The ship Magnus insisted on thinking of as the enemy pirate ship noticeably listed to one side. It was possible Magnus had gone slightly too far there.
García seemed extremely impressed that Magnus could disable ships from a distance, but he wanted to be absolutely sure the cargo was safe, so they drew their vessel alongside the larger ship—the pirate ship was by now lagging far, far behind them.
Magnus was perfectly happy with this state of affairs. Since they were hunting pirates and adventuring on the high seas, there was something that he had always wanted to try.
“You do it too,” he urged Ragnor. “It will be dashing. You’ll see.”
Then he seized a rope and swung, dashingly, across fathoms of shining blue space and over a stretch of gleaming deck.
Then he dropped, neatly, into the hold.
Ragnor followed him a few moments later.
“Hold your nose,” Magnus counseled urgently. “Do not breathe in. Obviously someone was checking on the cargo, and left the hold open, and we both just jumped directly in.”
“And now here we are, all thanks to you, in the soup.”
“If only,” said Magnus.
There was a brief pause for them both to evaluate the full horror of the situation. Magnus, personally, was in horror up to his elbows. Even more tragically, he had lost his jaunty hat. He was simply trying not to think of what substance they were mostly buried in. If he thought very hard of anything other than the excrement of tiny winged mammals, he could imagine that he was stuck in something else. Anything else.
“Magnus,” Ragnor said. “I can see that the cargo we’re guarding is some very unpleasant substance, but could you tell me exactly what it is?”
Seeing that concealment and pretense were useless, Magnus told him.
“I hate adventures in Peru,” Ragnor said at last in a stifled voice. “I want to go home.”
It was not Magnus’s fault when the ensuing warlock tantrum managed to sink the boat full of guano, but he was blamed just the same. Even worse, he was not paid.
Magnus’s wanton destruction of Peruvian property was not, however, the reason he was banned from Peru.
1885
The next time Magnus was back in Peru, he was on a job with his friends Catarina Loss and Ragnor Fell. This proved Catarina had, besides magic, supernatural powers of persuasion, because Ragnor had sworn that he would never set foot in Peru again and certainly never in Magnus’s company. But the two had had some adventures together in England during the 1870s, and Ragnor had grown better disposed toward Magnus. Still, the whole time they were walking into the valley of the Lurín River with their client, Ragnor was sending Magnus suspicious little glances out of the corner of his eye.

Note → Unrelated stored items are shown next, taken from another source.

(* ===== verification/CredBroker.v ===== *)
(** * The credential broker of the network proxy

    Models [network-proxy/src/credential_broker.rs] and its providers
    ([credential_broker/providers.rs], [providers/github.rs], [providers/openai.rs]): real
    credentials of a child's environment are replaced by dummies, restored for commands that
    run outside the proxy, and put into the requests for the hosts they are bound to.

    Header maps, base64, JSON and the random generator are interfaces ([HeaderOps],
    [MarkerOps], [Rng]).  The loop that draws dummies until one is fresh has no bound in the
    source: it takes fuel here, and returns [None] when the fuel is used up.  The platform is
    not Windows, so the names of variables are compared as they are. *)

From stdpp Require Import base list strings gmap.
From Stdlib Require Import NArith.
From S2P Require Import Prelude NetAddr NetPolicy NetConfig StreamText Utf8Stream.

(** [HeaderValue::from_str], [HeaderValue::to_str], and of [HeaderMap] what concerns the
    [Authorization] header. *)
Class HeaderOps := {
  HeaderValue : Type;
  header_from_str : str -> option HeaderValue;
  header_to_str : HeaderValue -> option str;
  HeaderMap : Type;
  get_authorization : HeaderMap -> option HeaderValue;
  insert_authorization : HeaderMap -> HeaderValue -> HeaderMap;
  base64_decode : str -> option (list N);
  base64_encode : list N -> str;
}.

(** [serde_json] on a list of pairs of strings. *)
Class MarkerOps := {
  marker_to_string : list (str * str) -> option str;
  marker_from_str : str -> option (list (str * str));
}.

(** The numbers the generator gives, reduced to the range that is asked for. *)
Class Rng := { draw : nat -> nat }.

(** ** Environments *)

Abbreviation env_map := (gmap str str).

Definition CREDENTIAL_BROKER_ACTIVE_ENV_KEY : str := lit "CODEX_NETWORK_PROXY_CREDENTIAL_BROKER_ACTIVE".
Definition BROKERED_CREDENTIALS_ENV_KEY : str := lit "CODEX_NETWORK_PROXY_BROKERED_CREDENTIALS".

Definition env_key_matches (candidate expected : str) : bool := str_eqb candidate expected.
Definition env_entry (env : env_map) (key : str) : option (str * str) := (fun v => (key, v)) <$> env !! key.
Definition env_value (env : env_map) (key : str) : option str := snd <$> env_entry env key.
Definition set_env_value (env : env_map) (key value : str) : env_map := <[key := value]> env.
Definition remove_env_value (env : env_map) (key : str) : env_map := delete key env.

(** ** Providers *)

Inductive CredentialHostBinding :=
| ExactHost (host : str)
| ExactHosts (hosts : list str)
| HostPattern (exact_hosts suffixes : list str).
#[export] Instance CredentialHostBinding_eq_dec : EqDecision CredentialHostBinding.
Proof. solve_decision. Defined.

Definition binding_matches_host (b : CredentialHostBinding) (host : str) : bool :=
  match b with
  | ExactHost expected_host => str_eqb host expected_host
  | ExactHosts expected_hosts => existsb (fun expected => str_eqb host expected) expected_hosts
  | HostPattern exact_hosts suffixes => mem_str host exact_hosts || existsb (fun suffix => ends_with suffix host) suffixes
  end.

(** The two [static] providers; their addresses are their identities. *)
Inductive CredentialProvider := GitHub | OpenAI.
#[export] Instance CredentialProvider_eq_dec : EqDecision CredentialProvider.
Proof. solve_decision. Defined.

Definition credential_providers : list CredentialProvider := [GitHub; OpenAI].

Definition reset_on_configuration_change (p : CredentialProvider) : bool :=
  match p with GitHub => false | OpenAI => true end.

Definition GH_HOST_ENV_VAR : str := lit "GH_HOST".
Definition OPENAI_BASE_URL_ENV_VAR : str := lit "OPENAI_BASE_URL".

Definition context_env_vars (p : CredentialProvider) : list str :=
  match p with GitHub => [GH_HOST_ENV_VAR] | OpenAI => [OPENAI_BASE_URL_ENV_VAR] end.

Definition GITHUB_CLOUD_HOSTS : list str := [lit "api.github.com"; lit "github.com"; lit "uploads.github.com"].
Definition GITHUB_CLOUD_HOST_SUFFIXES : list str := [lit ".ghe.com"].
Definition GITHUB_TOKEN_PREFIXES : list str :=
  [lit "github_pat_"; lit "ghp_"; lit "gho_"; lit "ghu_"; lit "ghs_"; lit "ghr_"].

Definition github_cloud_binding : option CredentialHostBinding :=
  Some (HostPattern GITHUB_CLOUD_HOSTS GITHUB_CLOUD_HOST_SUFFIXES).

Definition github_cloud_host (host : str) : bool :=
  mem_str host GITHUB_CLOUD_HOSTS || existsb (fun suffix => ends_with suffix host) GITHUB_CLOUD_HOST_SUFFIXES.

Definition github_host_hint (env : env_map) : option str :=
  match normalize_host <$> env_value env GH_HOST_ENV_VAR with
  | Some host => if is_empty host then None else Some host
  | None => None
  end.

Definition github_enterprise_binding (env : env_map) : option CredentialHostBinding :=
  match github_host_hint env with
  | Some host => if github_cloud_host host then None else Some (ExactHost host)
  | None => None
  end.

Definition OPENAI_API_HOST : str := lit "api.openai.com".

Definition openai_host_binding `{UrlOps} (env : env_map) (configured_host : option str) : option CredentialHostBinding :=
  let extra := option_list configured_host ++ option_list (env_value env OPENAI_BASE_URL_ENV_VAR ≫= trusted_credential_broker_host) in
  let hosts := foldl (fun hosts host => if mem_str host hosts then hosts else hosts ++ [host]) [OPENAI_API_HOST] extra in
  Some match hosts with [host] => ExactHost host | _ => ExactHosts hosts end.

(** [CredentialSource]: the variables, and the binding of what they hold. *)
Record CredentialSource := mkCredentialSource {
  env_vars : list str;
  host_binding : env_map -> option str -> option CredentialHostBinding }.

Definition sources `{UrlOps} (p : CredentialProvider) : list CredentialSource :=
  match p with
  | GitHub =>
      [mkCredentialSource [lit "GH_TOKEN"; lit "GITHUB_TOKEN"] (fun _ _ => github_cloud_binding);
       mkCredentialSource [lit "GH_ENTERPRISE_TOKEN"; lit "GITHUB_ENTERPRISE_TOKEN"] (fun env _ => github_enterprise_binding env)]
  | OpenAI => [mkCredentialSource [lit "OPENAI_API_KEY"] openai_host_binding]
  end.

“This constant air of foreboding that you have when you’re around me is hurtful and unwarranted, you know,” Magnus told Ragnor.
“I was airing the smell out of my clothes for years! Years!” Ragnor replied.
“Well, you should have thrown them out and bought clothes that were both more sweetly scented and more stylish,” Magnus said. “Anyway, that was decades ago. What have I done to you lately?”
“Don’t fight in front of the client, boys,” Catarina implored in her sweet voice, “or I will knock your heads together so hard, your skulls will crack like eggs.”
“I can speak English, you know,” said Nayaraq, their client, who was paying them extremely generously.
Embarrassment descended on the entire group. They reached Pachacamac in silence. They beheld the walls of piled rubble, which looked like a giant, artful child’s sculpture made of sand.
There were pyramids here, but it was mostly ruins. What remained was thousands of years old, though, and Magnus could feel magic thrumming even in the sand-colored fragments.
“I knew the oracle who lived here seven hundred years ago,” Magnus announced grandly. Nayaraq looked impressed.
Catarina, who knew Magnus’s actual age perfectly well, did not.
Magnus had first started putting a price on his magic when he was less than twenty years old. He’d still been growing then, not yet fixed in time like a dragonfly caught in amber, iridescent and everlasting but frozen forever and a day in the prison of one golden instant. When he was growing to his full height and his face and body were changing infinitesimally every day, when he was a little closer to human than he was now.
You could not tell a potential customer, expecting a learned and ancient magician, that you were not even fully grown. Magnus had started lying about his age young, and had never dropped the habit.
It did get a little embarrassing sometimes when he forgot what lie he’d told to whom. Someone had once asked him what Julius Caesar was like, and Magnus had stared at him for much too long and said, “Not tall?”